I spent last week in Istanbul! I was invited to come as a guest of the Black Week Festival, a literary convention specifically focused on crime fiction. I gave a speech, TED-Talk style, talked to journalists, signed hundreds of books, and appeared on national Turkish television. The Turkish version of Superposition came out there two months ago, and it’s now a bestseller. Apparently they love quantum physics murder mysteries in Turkey!
I stayed at the Pera Palace Hotel, a luxury hotel in the Beyoğlu district of Istanbul that was once a stop on the famed Orient Express. The hotel was not only beautiful, but also reknown for its literary history, since authors like Agatha Christie and Ernest Hemingway have stayed there, along with other celebrities like Greta Garbo, Alfred Hitchcock, Jackie Onassis, and Bill Clinton. Everything was paid for by my gracious hosts, and I was treated like royalty.
Even more than the celebrity treatment, however, I enjoyed the cross-cultural connections I made with other authors, editors, and members of the Turkish literary scene. We stayed up late drinking raki (mostly they drank raki — I’m not much of a drinker) and talking about books, politics, and religion. My impression of the Turkish people (granting, of course, that this was a literary convention!) is that they are readers and thinkers, with a lot of important and interesting things to say.
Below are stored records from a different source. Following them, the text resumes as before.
(** ** Each operation keeps its part *)
(** Nothing the two parts look at is lost. *)
Lemma law_same w w' : LawInv w -> LedgerInv w' -> attempts w' = attempts w -> gone w' = gone w -> results w' = results w ->
  sent w' = sent w -> seen w ⊆ seen w' -> LawInv w' /\ Moves w w'.
Proof.
  intros [Hl Hs Hd] Hl' Ha Hg Hr Hsent Hf. assert (Moves w w') as Hm by (split; [done|by rewrite Hg|intros k r; rewrite Hr; auto]).
  split; [|done]. split; [done| |].
  - intros k r. rewrite Hsent. intros Hin. by eapply backed_more, Hs.
  - intros k a. rewrite Ha. intros Hk Hst. by eapply stored_moves, Hd.
Qed.
Lemma law_seen f w : LawInv w -> LawInv (set_seen f w) /\ Moves w (set_seen f w) /\ f ∈ seen (set_seen f w).
Proof.
  intros Hi. assert (LawInv (set_seen f w) /\ Moves w (set_seen f w)) as [? ?]; [|split_and!; [done..|cbn; set_solver]].
  apply law_same; try done; [|cbn; set_solver]. by apply (ledger_same w), ledger_part.
Qed.
(** A row of the ledger changes, and is done only when that is answered. *)
Lemma law_attempts w w' k : LawInv w -> LedgerInv w' -> (forall k', k' <> k -> attempts w' !! k' = attempts w !! k') ->
  (forall a, attempts w' !! k = Some a -> Status a = StatusDone -> stored w k) ->
  gone w' = gone w -> results w' = results w -> sent w' = sent w -> seen w' = seen w -> LawInv w' /\ Moves w w'.
Proof.
  intros [Hl Hs Hd] Hl' Ha Hk Hg Hr Hsent Hf.
  assert (Moves w w') as Hm by (split; [by rewrite Hf|by rewrite Hg|intros k' r; rewrite Hr; auto]).
  split; [|done]. split; [done| |].
  - intros k' r. rewrite Hsent, Hf. apply Hs.
  - intros k' a Hk' Hst. apply (stored_moves w); [done|]. destruct (decide (k' = k)) as [->|Hne]; [by eapply Hk|].
    rewrite Ha in Hk' by done. by eapply Hd.
Qed.
Lemma law_claim w k h x : LawInv w -> sql_claim k h maxIntegrityAttempts w = Ok x -> LawInv x.2 /\ Moves w x.2.
Proof.
  intros Hi Hx. pose proof (ledger_claim w k h x (ledger_part _ Hi) Hx) as Hl. revert Hl. unfold sql_claim, claim in Hx.
  repeat case_match; simplify_eq; cbn [snd]; intros Hl; apply (law_attempts _ _ k); try done; cbn.
  all: try (intros k' ?; by rewrite lookup_insert_ne by congruence).
  all: intros b; rewrite lookup_insert_eq; by intros [= <-].
Qed.
Lemma law_complete w k s e r : LawInv w -> (s = StatusDone -> stored w k) -> LawInv (sql_complete k s e r w) /\ Moves w (sql_complete k s e r w).
Proof.
  intros Hi Hs. pose proof (ledger_complete w k s e r (ledger_part _ Hi)) as Hl. revert Hl. unfold sql_complete.
  destruct (attempts w !! k) as [a|]; intros Hl; [|by split]. apply (law_attempts _ _ k); try done; cbn.
  - intros k' ?. by rewrite lookup_insert_ne by congruence.
  - intros b. rewrite lookup_insert_eq. by intros [= <-].
Qed.
Lemma law_release w k : LawInv w -> LawInv (sql_release k w) /\ Moves w (sql_release k w).
Proof.
  intros Hi. pose proof (ledger_release w k (ledger_part _ Hi)) as Hl. revert Hl. unfold sql_release.
  repeat case_match; intros Hl; try (by split); apply (law_attempts _ _ k); try done; cbn.
  - intros k' ?. by rewrite lookup_insert_ne by congruence.
  - intros b. rewrite lookup_insert_eq. by intros [= <-].
  - intros k' ?. by rewrite lookup_delete_ne by congruence.
  - intros b. by rewrite lookup_delete_eq.
Qed.
Lemma law_result w k r x : LawInv w -> sql_insert_result k r w = Ok x -> LawInv x.2 /\ Moves w x.2 /\ is_Some (results x.2 !! k).
Proof.
  intros Hi. unfold sql_insert_result. destruct (results w !! k) as [r0|] eqn:Hk; cbn; [intros [= <-]; split_and!; [done|done|eauto]|].
  destruct (negb _); [done|]. intros [= <-]. cbn [snd].
  assert (Moves w (set_results (<[k := r]> (results w)) w)) as Hm.
  { split; [done|done|]. intros k' r' Hk'. left. cbn. rewrite lookup_insert_ne; [done|congruence]. }
  destruct Hi as [Hl Hs Hd]. split_and!; [|done|cbn; rewrite lookup_insert_eq; eauto]. split; [by apply (ledger_same w)|exact Hs|].
  intros k' a Hk' Hst. apply (stored_moves w); [done|]. by eapply Hd.
Qed.
Lemma law_others w w' : LawInv w -> others w w' -> LawInv w' /\ Moves w w'.
Proof.
  intros Hi Ho. pose proof (ledger_others w w' (ledger_part _ Hi) Ho) as Hl. destruct Ho as (r & g & l & t & h & -> & Hg & _).
  destruct Hi as [_ Hs Hd]. set (w' := set_rows _ _ _ _ _ _ _ w).
  assert (Moves w w') as Hm.
  { split; [done|done|]. intros k x Hk. cbn. destruct (decide (k.1.1 ∈ g)) as [Hin|Hin]; [by right|left].
    by apply map_lookup_filter_Some. }
  split; [|done]. split; [done|exact Hs|]. intros k a [Hk _]%map_lookup_filter_Some Hst. apply (stored_moves w); [done|]. by eapply Hd.
Qed.
(** A statement that may fail, before or after its change. *)
Lemma law_statement {A} (L : A -> World -> Prop) c w (r : result DbError (A * World)) x w' : LawInv w -> statement c w r = (x, w') ->
  (forall a w1, r = Ok (a, w1) -> LawInv w1 /\ Moves w w1 /\ L a w1) ->
  LawInv w' /\ Moves w w' /\ forall a, x = Ok a -> L a w'.
Proof.
  intros Hi Hx Hr. unfold statement in Hx. destruct (fails c) as [[]|], r as [[a w1]|e]; injection Hx as <- <-;
    try (split_and!; [done|done|by intros ?]); destruct (Hr a w1 eq_refl) as (? & ? & ?); split_and!; try done. by intros ? [= <-].
Qed.
Lemma check_exec_keeps X (o : Op X) c x w w' : LawInv w -> allowed X o w -> executes X o c w = Some (x, w') ->
  LawInv w' /\ Moves w w' /\ learned X o x w'.
Proof.
  intros Hi Ha Hx. unfold executes in Hx. injection Hx as Hx. destruct o; cbn [exec allowed learned] in *.
  all: try (injection Hx as <- <-; by split_and!).
  - injection Hx as <- <-. destruct Hi as [Hl Hs Hd]. split_and!; [|by split; cbn; auto|done].
    split; [by apply (ledger_same w)| |exact Hd]. cbn. intros k' q [Hin|Hin]%elem_of_app; [by apply Hs|].
    apply list_elem_of_singleton in Hin. by injection Hin as -> ->.
  - injection Hx as <- <-. assert (LawInv (observe server v w) /\ Moves w (observe server v w)) as [? ?]; [|by split_and!].
    unfold observe. repeat case_match; try (by split); apply law_same; try done; by apply (ledger_same w), ledger_part.
  - destruct (law_statement (fun _ _ => True) _ _ _ _ _ Hi Hx) as (? & ? & _); [|done]. intros a w1 [= <- <-]. by split_and!.
  - destruct (law_statement (fun _ _ => True) _ _ _ _ _ Hi Hx) as (? & ? & _); [|done]. intros a w1 Heq. subst maxAttempts.
    destruct (law_claim _ _ _ _ Hi Heq). by split_and!.
  - destruct (law_statement (fun _ _ => True) _ _ _ _ _ Hi Hx) as (? & ? & _); [|done]. intros a w1 [= <- <-].
    destruct (law_complete w k status lastError retryAfter Hi); [|by split_and!]. intros ->. exact Ha.
  - destruct (law_statement (fun _ _ => True) _ _ _ _ _ Hi Hx) as (? & ? & _); [|done]. intros a w1 [= <- <-].
    destruct (law_release w k Hi). by split_and!.
  - destruct (law_statement (fun _ w => is_Some (results w !! k)) _ _ _ _ _ Hi Hx) as (? & ? & Hs).
    { intros a w1 Heq. by destruct (law_result _ _ _ _ Hi Heq) as (? & ? & ?). }
    split_and!; [done..|]. intros Hok. right. by eapply Hs.
  - destruct (law_statement (fun o w => forall h, o = Some h -> Holds id h ∈ seen w) _ _ _ _ _ Hi Hx) as (? & ? & Hs).
    { destruct (rows w !! id) as [r|]; [|done]. intros a w1 [= <- <-]. destruct (ContentHash r) as [h|]; [|by split_and!].
      destruct (law_seen (Holds id h) w Hi) as (? & ? & ?). split_and!; [done..|]. by intros ? [= <-]. }
    split_and!; [done..|]. intros h Hok. by eapply Hs.
  - destruct (law_statement (fun b w => b = true -> InSet id ∈ seen w) _ _ _ _ _ Hi Hx) as (? & ? & Hs).
    { destruct (rows w !! id) as [r|]; intros a w1 [= <- <-]; [|by split_and!]. destruct (in_checked_set r); [|by split_and!].
      destruct (law_seen (InSet id) w Hi) as (? & ? & ?). by split_and!. }
    split_and!; [done..|]. intros Hok. by eapply Hs.
  - destruct (law_statement (fun b w => b = false -> NotLegacy id hash ∈ seen w) _ _ _ _ _ Hi Hx) as (? & ? & Hs).
    { intros a w1 [= <- <-]. destruct (sql_legacy id hash w); [by split_and!|].
      destruct (law_seen (NotLegacy id hash) w Hi) as (? & ? & ?). by split_and!. }
    split_and!; [done..|]. intros Hok. by eapply Hs.
  - injection Hx as <- <-. destruct (body c) as [[text h]|]; [|by split_and!].
    destruct (law_seen (ReadAs id h text) w Hi) as (? & ? & ?). split_and!; [done..|]. by intros ? ? [= <- <-].
  - injection Hx as <- <-. destruct (metadata c) as [m|]; [|by split_and!].
    destruct (law_seen (Published id m) w Hi) as (? & ? & ?). split_and!; [done..|]. by intros ? [= <-].
Qed.
(* ===== verification/CliContract.v ===== *)
(** * Which envelope a pull is answered in ([handler/pull_contract.go])

    A client names the contract it reads in a header, as three runs of digits.
    Versions compare as the numbers the digits are, however long they are and
    whatever zeros lead them. *)
From S2P Require Import Prelude GoText RepoName ScryVersions.

Open Scope string_scope.
Open Scope list_scope.
Open Scope Z_scope.

Module CliContract.
(** ** Versions *)
Definition digit_rune (r : Z) : bool := negb ((r <? 48) || (57 <? r)).
Definition well_formed_part (part : string) : bool := negb (String.eqb part "") && forallb digit_rune (runes part).
(** [pullContractRequest] *)
Definition pullContractRequest : Type := list string.
Definition parsePullContract (raw : string) : option pullContractRequest :=
  let parts := split_on "." raw in
  if negb (length parts =? 3)%nat then None
  else if forallb well_formed_part parts then Some parts else None.
(** [strings.TrimLeft(s, "0")] *)
Definition trim_zeros (s : string) : string := of_bytes (drop_while (Z.eqb 48) (bytes s)).
Fixpoint comparePullContract (a b : pullContractRequest) : Z :=
  match a, b with
  | p :: a, q :: b =>
    let x := trim_zeros p in let y := trim_zeros q in
    if negb (blen x =? blen y) then if blen x <? blen y then -1 else 1
    else if negb (text_compare x y =? 0) then text_compare x y
    else comparePullContract a b
  | _, _ => 0
  end.
(* ===== verification/CliPull.v ===== *)
(** * The routes the command line pulls from

    What a person may pull, one transcript's metadata, content, annotations and
    publish metadata, the listing and the skip gate ([handler/pull.go],
    [pull_skip_gate.go], [pull_publish_metadata.go], the read of
    [transcript_read.go], and from [public_owner.go] how a person is shown and what
    of a content names a repository), as programs of Threads.v. *)
From S2P Require Import Prelude GoText Threads BlobStore PublishStore Publish PullRoutes CliContract CliPullStore.

Open Scope string_scope.
Open Scope list_scope.
Open Scope Z_scope.

Module CliPull.
Import BlobStore CliContract CliPullStore.
Import PullRoutes (PublicOwner, Anonymous, Profile).
Import Publish (descriptorFromTranscript, identityFromTranscript, metadataObjectFromTranscript, ifNoneMatchMatches, descriptorsEqual).

(** What the code asks of the schema module, of [uuid] and of the migrator, and
    [encoding/json] on an object as its fields' raw values and on a list of them. *)
Class PullSchema : Type := {
  uuid_parse : string -> option string;
  person_text : Z -> string;
  collective_parse : string -> option Z;
  validateContentBoundary : string -> string -> bool;
  migrate : string -> option (string * bool);
  marshalTranscriptContentEnvelope : string -> option string;
  provenance_method : string -> option string;
  annotator_kind_valid : string -> bool;
  AnnotatorHuman : string; AnnotatorAgent : string; AnnotatorRule : string;
  TargetProject : string; TargetFileVersion : string
}.
Class Json : Type := {
  decode_object : string -> option (gmap string string);
  encode_object : gmap string string -> string;
  decode_list : string -> option (list (gmap string string));
  encode_list : list (gmap string string) -> string
}.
The Beyoğlu district of Istanbul, where we were walking, eating, and hanging out, has been the site of multiple recent bombs, and where tanks rolled through the square during the recent coup attempt. This political turmoil is personal to the people who live there. It’s their streets being bombed, their windows being blown out by the sonic boom from low-flying F-16s. In some cases, it’s their friends who are in prison for saying unpopular things against the government. Turkey doesn’t enjoy the freedom of speech and press that we currently do in the United States, and those with something to say feel the lack.
Istanbul is a beautiful city. There are, of course, the sites of the historical district: the Hagia Sophia, Topkapi Palace, the Blue Mosque, the Suleimani Mosque. There’s the Bosporus and the Golden Horn, and the views from Istanbul’s high hills. But I think the city is also beautiful for its chaotic layers of history. I took a picture from my hotel window on the first day, and posted it on Twitter, saying how beautiful the view was. Locals were a bit astonished, since the view was a cascade of ordinary buildings, many of them old and rundown. But the age of Istanbul is part of its character. You can wander the mazelike cobblestone streets, and run into walls and ruins more than a millennium old. There are structures from Constantine’s reign, Roman buildings, Genovese buildings, a mix of European and Asian influences, a mix of Christianity and Islam. It’s a city built on history.
It was an intense and very enjoyable trip for me, and I hope for the chance to return someday!